The P3D-CTN is a framework for spatio-temporal action detection. It integrates the frame-based two-dimensional convolutional module with the video-based P3D convolutional module.
A two step manner. First, tube proposals are generated from P3D-module, and box proposals are produced from 2d-module based on the tube proposals.
-
Just follow Caffe standard installation instructions.
-
Run P3D-module setup.py to build fundamental enviroment
python P3D-module/setup.py
Download three benchmark datasets(JHMDB, UCF101, UCFSports).

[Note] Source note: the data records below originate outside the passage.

(** * PolicyReady front end: stream decoder, job event loop and history store

    A shallow embedding of
    - [src/types] (the event and history record shapes),
    - [analyzeStream] of [src/lib/api.ts] (the newline-delimited decoder loop),
    - [getHistory] / [saveToHistory] of [src/lib/history.ts],
    - [handleFileSelect] of [src/app/page.tsx], in its two revisions: the one
      without a phase indicator and the one that derives a phase from status
      messages,
    followed by the properties of these functions.

    Conventions.  JavaScript numbers that carry counts and indices are [Z].
    Text produced by [TextDecoder] is a list of code points ([list Z]):
    the newline and the characters of the record marker are single UTF-16
    units and no half of a surrogate pair equals one of them, so cutting
    at newlines and testing the marker give the same on code points as on
    UTF-16 units.  The strings carried inside events are [string].  A JavaScript object used as
    [Record<number, T>] is a [gmap Z T]; a [Set<number>] is a [gset Z].
    Exceptions are explicit: a function that may throw returns a sum. *)

From Stdlib Require Import ZArith List Lia Bool.
From Stdlib.Strings Require Import String Ascii Byte.
From Stdlib Require Import DecimalString.
From stdpp Require Import base option list gmap.
Import ListNotations.
Local Open Scope Z_scope.

(* ===================================================================== *)
(** ** Record shapes ([src/types]) *)
(* ===================================================================== *)

Module Types.

Inductive ComplianceStatus := MET | NOT_MET | PARTIAL.

(** [confidence] is a number in [0,1]; it is carried around and never
    computed with, so it is kept as the decimal text of the record. *)
Record ComplianceAnswer := {
  question : string;
  status : ComplianceStatus;
  evidence : option string;
  source : option string;
  page : option Z;
  confidence : string;
  reasoning : string;
}.

Record AnalysisProgress := {
  answered : Z;
  total : Z;
  met : Z;
  not_met : Z;
  partial : Z;
}.

(** [SSEEvent]: the union discriminated by the [type] field. *)
Inductive SSEEvent :=
| SSEStatusEvent (message : string)
| SSEQuestionsEvent (questions : list string) (total : Z)
| SSEAnswerEvent (index : Z) (answer : ComplianceAnswer) (progress : AnalysisProgress)
| SSECompleteEvent (total met not_met partial : Z)
| SSEErrorEvent (message : string).

(** [Omit<AnalysisHistoryItem, "id" | "timestamp">] *)
Record HistoryPayload := {
  filename : string;
  totalQuestions : Z;
  h_met : Z;
  h_notMet : Z;
  h_partial : Z;
  h_questions : list string;
  h_answers : gmap Z ComplianceAnswer;
}.

Record AnalysisHistoryItem := {
  id : string;
  timestamp : string;
  payload : HistoryPayload;
}.

(** A thrown JavaScript value: an [Error] object with its message, or
    anything else. *)
Inductive thrown :=
| ErrorObject (message : string)
| NotAnError.

End Types.
Export Types.

(* ===================================================================== *)
(** ** [TextDecoder] in streaming mode

    [new TextDecoder()] is a UTF-8 decoder in replacement mode that strips a
    leading byte order mark.  [decode(value, { stream: true })] runs the
    decoder over the bytes of [value] and keeps the decoder state for the
    next call; nothing is flushed at the end of a chunk. *)
(* ===================================================================== *)

Module TextDecoder.

Record state := {
  code_point : Z;
  bytes_seen : Z;
  bytes_needed : Z;
  lower_boundary : Z;
  upper_boundary : Z;
  bom_seen : bool;
}.

Definition fresh (bom : bool) : state :=
  {| code_point := 0; bytes_seen := 0; bytes_needed := 0;
     lower_boundary := 0x80; upper_boundary := 0xBF; bom_seen := bom |}.

Definition init : state := fresh false.

Inductive result :=
| Continue
| CodePoint (cp : Z)
| DecodeError
| DecodeErrorRestore.

Definition in_range (lo hi b : Z) : bool := (lo <=? b) && (b <=? hi).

Use the scripts on P3D-module/datasets to generate the data format for training
P3D_cls_train.sh and P3D_loc_train.sh are used for training P3D-module
sh P3D-module/P3D_cls_train.sh
sh P3D-module/P3D_loc_train.sh
P3D_cls_eval.py and P3D_loc_eval.py are used for testing P3D-module
python P3D-module/P3D_cls_eval.py
python P3D-module/P3D_loc_eval.py
ll.sh(JHMDB), ll_101.sh(UCF101), ll_sports.sh(UCFSports) are used for training 2D-module
sh 2D-module/ll.sh
sh 2D-module/ll_101.sh
sh 2D-module/ll_sports.sh
action_tools/jhmdb_eval.py ucfsports_eval.py ucf101_eval.py are used for evaluating 2D-module(frame-AP, video-AP)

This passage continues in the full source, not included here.